また、CCK-Fは[3H]-チミジン取り込み法のようなラジオアイソトープや、MTT法のような細胞溶解操作を必要とせず、使用する上で特別な手技もいりません。そのため、再現性の良い正確な結果を得ることができます。

使用細胞: HL60
呈色反応: 30 分
測定波長: λex=485 nm, λem=535 nm

図1 細胞数と蛍光強度の関係

キット内容

  • Calcein-AM DMSO solution 110 μl×1

キット以外に必要なもの

  • 蛍光マイクロプレートリーダー
    励起フィルター:480〜500 nm、蛍光フィルター:500〜535 nm
  • 蛍光測定用(ブラック、又はホワイト)96-wellマイクロプレート

保存

-20℃で保存して下さい。
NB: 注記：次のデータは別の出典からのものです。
(** C15: the changes of a membership move the user in the map.  On tables that represent a
    map of places, joining, leaving (or being made to forget the room), knocking and being
    invited succeed and give tables that represent the map with the user at the new place;
    an invite that the user blocks is refused. *)
Theorem membership_changes c A u r pdu knock_state sender invite_state :
  cache_wf c A → utf8 u → utf8 r → counter (cache_globals c) < u64_max →
  (∃ c', mark_as_joined c u r = Ok c' ∧ cache_wf c' (<[(u, r) := Joined]> A))
  ∧ (∃ c', mark_as_left user_is_local forget_forced_upon_leave c u r pdu = Ok c'
       ∧ cache_wf c' (if forgets c u r then delete (u, r) A else <[(u, r) := Left]> A))
  ∧ (∃ c', mark_as_knocked c u r knock_state = Ok c' ∧ cache_wf c' (<[(u, r) := Knocked]> A))
  ∧ (if blocked c sender u then mark_as_invited c u r sender invite_state None = Err InviteBlocked
     else ∃ c', mark_as_invited c u r sender invite_state None = Ok c' ∧ cache_wf c' (<[(u, r) := Invited]> A)).
Proof.
  intros. split_and!; [by apply mark_as_joined_wf|by apply mark_as_left_wf|by apply mark_as_knocked_wf|].
  by apply mark_as_invited_wf.
Qed.
End invariant.

(** ** Queries *)

Section queries.
Context {DB : Type} `{Store DB}.
Implicit Types (c : Cache (DB := DB)) (A : Places) (u r : string).

Lemma has_row_spec c t a b : has_row c t a b = Ok (bool_decide (has_pair (cache_db c t) a b)).
Proof. unfold has_row, qry, bqry. rewrite serialize_pair. cbn [must mbind outcome_bind]. by apply f_equal, bool_decide_ext. Qed.
Lemma has_place c A p u r :
  cache_wf c A → utf8 u → utf8 r →
  has_row c (user_table p) u r = Ok (bool_decide (A !! (u, r) = Some p)).
Proof. intros Hc ??. rewrite has_row_spec. by apply f_equal, bool_decide_ext, (cw_user c A Hc). Qed.

Lemma scan_pairs_spec c t a : scan_pairs c t a = Ok (seconds (cache_db c t) a).
Proof. unfold scan_pairs, keys_prefix. by rewrite serialize_interfix. Qed.

(** The members of a room at a place, in byte order. *)
Lemma room_scan c A p r :
  cache_wf c A → utf8 r →
  ∃ l, scan_pairs c (room_table p) r = Ok l ∧ StronglySorted name_lt l ∧ NoDup l ∧ Forall utf8 l
    ∧ ∀ u, u ∈ l ↔ utf8 u ∧ A !! (u, r) = Some p.
Proof.
  intros Hc Hr. rewrite scan_pairs_spec. eexists. split; [done|]. pose proof (cw_keys c A Hc (room_table p)) as Hk.
  assert (∀ u, u ∈ seconds (cache_db c (room_table p)) r ↔ utf8 u ∧ A !! (u, r) = Some p) as Hin.
  { intros u. rewrite elem_of_seconds by done. split; intros [Hu Hh]; (split; [done|]); by apply (cw_room c A Hc). }
  split_and!; [by apply seconds_sorted|by apply seconds_NoDup| |done].
  apply Forall_forall. by intros u [? _]%Hin.
Qed.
ご購入後、未開封で6ヶ月安定です。
残った溶液はキャップをしっかりと締め、-20℃で保存して下さい。

溶液調製

所要量のCalcein-AM DMSO solutionをPBS(-)で50倍に希釈し、CCK-F希釈溶液を調製する。希釈は使用直前に行い、希釈後は直ぐに使用する。

細胞毒性試験

  1. 細胞を50,000 cells/mlとなるように計数し、96-wellマイクロタイタープレートの各ウェルに100 μlずつ播種する(5,000 cells/well)。
  2. 炭酸ガスインキュベーター内で24時間前培養する。
  3. 目的の濃度に調製した被験物質を各ウェルに10 μlずつ添加する。
  4. 炭酸ガスインキュベーター内で48時間培養する。
  5. 細胞を剥がさぬように培地のみを吸引除去する。(浮遊細胞の場合はマイクロプレート用遠心分離機を使用して細胞を沈殿させ、培地を除去する。)
  6. 各ウェルにPBS(-) を100 μlずつ加え、先と同様に吸引除去して細胞を洗浄し、再度PBS(-)を100 μlずつ加える。
  7. CCK-F希釈溶液を各ウェルに10 μlずつ添加する。
  8. 室温で15分〜30分発色させる。
  9. 蛍光プレートリーダーで蛍光を測定する。(λex=490 nm, λem=515 nm付近)


図2 プレートレイアウト例

IC50の求め方

下記式により細胞生存率を算出する。被験物質濃度に対して細胞生存率をプロットし、生存率が50%となる薬剤濃度をIC50とする。
細胞生存率(%) = [(As-Ab)/(Ac-Ab)]×100

As:サンプルの蛍光強度(細胞+被験物質+ CCK-F希釈溶液)
Ac:陰性対照の蛍光強度(細胞+ CCK-F希釈溶液、被験物質無し)
Ab:ブランク蛍光強度(培地+ CCK-F希釈溶液、細胞無し)

HL60細胞を用いて、Mytomycin C (MMC)とSodium dodecylsulfate (SDS)の細胞毒性試験を行った例を図3に示す。

使用細胞: HL60
使用薬剤: Mitomycin C (MMC),
Sodium dodecylsulfate(SDS)
薬剤処理: 37℃, 5% CO2 , 48 時間
呈色反応: 30 分
Dtection: λex=485 nm, λem=535 nm

図3 細胞毒性試験

注意事項

  1. 培地中のフェノールレッドと血清は測定を妨害しますで、CCK-F希釈溶液を加える前にPBS(-)や、血清やフェノールレッドを含まない培地に置換してください。
  2. 被験物質は培地やPBS(-)、生理食塩水など細胞にダメージを与えない溶液で溶解、希釈してください。陰性対照とブランクのウェルには、被験物質の代わりに被験物質溶解に用いた溶液を加えてください。
  3. 24-wellや6-wellのプレートを用いる場合、緩衝液(培地)の1/10量のCCK-F希釈溶液を各ウェル添加してください。